══ PROVIDED INFORMATION ══

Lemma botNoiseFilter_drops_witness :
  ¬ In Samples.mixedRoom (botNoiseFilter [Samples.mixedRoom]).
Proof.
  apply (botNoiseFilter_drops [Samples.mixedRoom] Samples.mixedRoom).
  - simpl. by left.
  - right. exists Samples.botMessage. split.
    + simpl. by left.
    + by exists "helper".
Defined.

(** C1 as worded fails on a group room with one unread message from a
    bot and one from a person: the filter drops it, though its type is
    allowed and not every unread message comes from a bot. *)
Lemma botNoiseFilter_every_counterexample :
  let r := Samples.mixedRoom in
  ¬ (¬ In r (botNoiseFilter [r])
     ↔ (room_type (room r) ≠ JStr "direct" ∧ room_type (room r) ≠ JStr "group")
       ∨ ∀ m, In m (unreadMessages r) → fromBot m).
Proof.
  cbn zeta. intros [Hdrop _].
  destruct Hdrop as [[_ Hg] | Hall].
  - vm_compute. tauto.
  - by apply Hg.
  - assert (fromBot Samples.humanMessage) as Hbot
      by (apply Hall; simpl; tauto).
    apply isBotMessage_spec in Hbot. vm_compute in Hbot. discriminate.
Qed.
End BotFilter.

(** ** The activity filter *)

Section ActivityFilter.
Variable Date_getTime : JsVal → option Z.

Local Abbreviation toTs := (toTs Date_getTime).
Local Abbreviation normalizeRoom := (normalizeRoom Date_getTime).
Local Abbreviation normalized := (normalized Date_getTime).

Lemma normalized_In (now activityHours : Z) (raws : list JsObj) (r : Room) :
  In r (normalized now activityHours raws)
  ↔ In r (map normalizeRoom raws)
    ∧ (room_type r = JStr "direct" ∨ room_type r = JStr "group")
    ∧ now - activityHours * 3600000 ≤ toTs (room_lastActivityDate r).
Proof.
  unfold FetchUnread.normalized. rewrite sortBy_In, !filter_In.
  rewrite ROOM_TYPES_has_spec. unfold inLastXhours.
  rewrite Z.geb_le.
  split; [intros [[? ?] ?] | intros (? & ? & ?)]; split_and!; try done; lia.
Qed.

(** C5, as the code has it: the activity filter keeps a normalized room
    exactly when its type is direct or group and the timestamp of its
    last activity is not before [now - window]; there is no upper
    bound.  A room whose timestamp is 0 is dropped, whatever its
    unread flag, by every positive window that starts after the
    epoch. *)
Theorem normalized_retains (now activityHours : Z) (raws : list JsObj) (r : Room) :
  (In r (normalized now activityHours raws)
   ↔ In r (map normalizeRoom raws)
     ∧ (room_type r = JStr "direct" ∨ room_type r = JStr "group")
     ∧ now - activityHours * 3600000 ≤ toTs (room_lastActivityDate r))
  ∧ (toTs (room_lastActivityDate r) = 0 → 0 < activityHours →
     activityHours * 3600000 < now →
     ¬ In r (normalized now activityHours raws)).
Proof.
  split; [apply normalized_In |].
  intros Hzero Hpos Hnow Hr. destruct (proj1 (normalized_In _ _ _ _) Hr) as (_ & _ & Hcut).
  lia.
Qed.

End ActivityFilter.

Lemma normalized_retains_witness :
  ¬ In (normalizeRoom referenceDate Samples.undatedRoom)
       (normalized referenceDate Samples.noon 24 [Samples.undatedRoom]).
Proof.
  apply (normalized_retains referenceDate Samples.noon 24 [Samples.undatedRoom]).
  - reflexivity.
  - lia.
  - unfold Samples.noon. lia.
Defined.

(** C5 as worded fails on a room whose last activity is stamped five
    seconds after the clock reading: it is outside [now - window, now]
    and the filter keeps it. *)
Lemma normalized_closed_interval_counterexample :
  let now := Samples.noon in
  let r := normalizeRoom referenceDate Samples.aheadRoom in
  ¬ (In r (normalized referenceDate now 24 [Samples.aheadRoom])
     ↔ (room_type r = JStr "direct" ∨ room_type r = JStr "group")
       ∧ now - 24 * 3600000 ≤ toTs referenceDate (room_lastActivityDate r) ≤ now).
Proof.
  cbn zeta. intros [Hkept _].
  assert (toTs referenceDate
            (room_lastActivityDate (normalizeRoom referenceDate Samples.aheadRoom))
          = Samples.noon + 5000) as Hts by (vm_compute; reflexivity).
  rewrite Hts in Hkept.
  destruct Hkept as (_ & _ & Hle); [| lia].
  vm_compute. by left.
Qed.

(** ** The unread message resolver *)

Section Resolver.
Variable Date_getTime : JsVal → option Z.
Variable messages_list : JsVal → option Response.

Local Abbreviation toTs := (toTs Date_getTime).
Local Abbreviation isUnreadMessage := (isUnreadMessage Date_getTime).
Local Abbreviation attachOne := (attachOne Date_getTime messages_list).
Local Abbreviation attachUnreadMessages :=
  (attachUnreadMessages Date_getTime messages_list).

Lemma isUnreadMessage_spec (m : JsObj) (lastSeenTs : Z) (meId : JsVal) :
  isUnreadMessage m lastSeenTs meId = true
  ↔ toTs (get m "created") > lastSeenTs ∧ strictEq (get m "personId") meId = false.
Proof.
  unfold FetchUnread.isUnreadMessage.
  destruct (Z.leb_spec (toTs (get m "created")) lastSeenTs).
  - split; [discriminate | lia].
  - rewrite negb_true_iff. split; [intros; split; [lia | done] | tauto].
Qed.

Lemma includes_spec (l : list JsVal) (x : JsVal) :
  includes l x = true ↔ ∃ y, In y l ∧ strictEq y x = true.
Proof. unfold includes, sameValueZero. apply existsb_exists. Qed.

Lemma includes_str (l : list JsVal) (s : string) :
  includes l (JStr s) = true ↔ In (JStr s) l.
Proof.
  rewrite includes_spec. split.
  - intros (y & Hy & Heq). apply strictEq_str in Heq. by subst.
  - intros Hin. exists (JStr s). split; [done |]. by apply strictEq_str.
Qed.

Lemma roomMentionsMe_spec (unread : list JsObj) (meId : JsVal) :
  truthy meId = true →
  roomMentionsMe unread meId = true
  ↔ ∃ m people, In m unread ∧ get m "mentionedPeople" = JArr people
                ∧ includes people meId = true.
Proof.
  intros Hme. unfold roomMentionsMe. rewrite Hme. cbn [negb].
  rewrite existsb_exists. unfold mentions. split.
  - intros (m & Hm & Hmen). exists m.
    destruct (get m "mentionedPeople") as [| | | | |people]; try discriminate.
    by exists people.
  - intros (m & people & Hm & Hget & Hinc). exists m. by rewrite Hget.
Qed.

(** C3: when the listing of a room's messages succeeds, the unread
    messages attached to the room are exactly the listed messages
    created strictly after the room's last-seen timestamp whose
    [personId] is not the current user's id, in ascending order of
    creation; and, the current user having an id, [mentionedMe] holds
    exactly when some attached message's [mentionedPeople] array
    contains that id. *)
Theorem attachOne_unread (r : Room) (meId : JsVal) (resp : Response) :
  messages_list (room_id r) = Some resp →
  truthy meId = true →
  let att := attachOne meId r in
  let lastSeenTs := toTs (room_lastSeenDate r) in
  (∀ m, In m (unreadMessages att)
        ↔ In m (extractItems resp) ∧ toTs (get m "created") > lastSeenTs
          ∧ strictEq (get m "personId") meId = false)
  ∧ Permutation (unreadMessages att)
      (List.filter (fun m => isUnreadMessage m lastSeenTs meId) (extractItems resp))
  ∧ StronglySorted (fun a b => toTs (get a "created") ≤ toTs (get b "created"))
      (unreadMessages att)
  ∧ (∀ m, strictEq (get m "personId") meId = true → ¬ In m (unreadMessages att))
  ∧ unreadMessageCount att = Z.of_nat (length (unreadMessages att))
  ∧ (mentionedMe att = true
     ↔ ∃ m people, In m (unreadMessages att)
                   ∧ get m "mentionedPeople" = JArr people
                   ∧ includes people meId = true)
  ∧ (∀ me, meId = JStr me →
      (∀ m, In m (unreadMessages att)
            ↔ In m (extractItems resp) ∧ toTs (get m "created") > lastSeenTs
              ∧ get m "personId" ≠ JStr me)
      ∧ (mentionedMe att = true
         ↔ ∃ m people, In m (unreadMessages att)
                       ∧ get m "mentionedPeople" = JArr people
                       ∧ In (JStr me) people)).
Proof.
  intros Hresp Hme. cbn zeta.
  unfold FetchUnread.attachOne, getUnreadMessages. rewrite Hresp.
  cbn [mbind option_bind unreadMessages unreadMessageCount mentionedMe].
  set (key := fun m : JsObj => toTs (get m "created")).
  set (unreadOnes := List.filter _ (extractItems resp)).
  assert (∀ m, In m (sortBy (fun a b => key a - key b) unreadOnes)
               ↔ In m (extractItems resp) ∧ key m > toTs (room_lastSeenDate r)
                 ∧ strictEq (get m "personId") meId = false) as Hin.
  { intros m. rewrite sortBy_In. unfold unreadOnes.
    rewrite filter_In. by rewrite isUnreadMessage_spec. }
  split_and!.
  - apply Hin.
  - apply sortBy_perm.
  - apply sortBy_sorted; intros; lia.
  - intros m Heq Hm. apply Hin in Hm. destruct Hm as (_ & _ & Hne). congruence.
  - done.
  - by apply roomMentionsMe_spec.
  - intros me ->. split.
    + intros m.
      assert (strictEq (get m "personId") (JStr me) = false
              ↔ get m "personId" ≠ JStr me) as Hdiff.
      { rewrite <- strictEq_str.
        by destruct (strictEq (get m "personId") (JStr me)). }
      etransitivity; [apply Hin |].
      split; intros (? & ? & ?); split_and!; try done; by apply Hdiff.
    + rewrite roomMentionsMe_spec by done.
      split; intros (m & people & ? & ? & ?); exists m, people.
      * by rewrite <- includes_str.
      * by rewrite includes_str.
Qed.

═══

INSTRUCTIONS TO FOLLOW: Find the lines in the records that include the string "raws", and reply with how many there are, nothing more.

WORKED SOLUTION: 7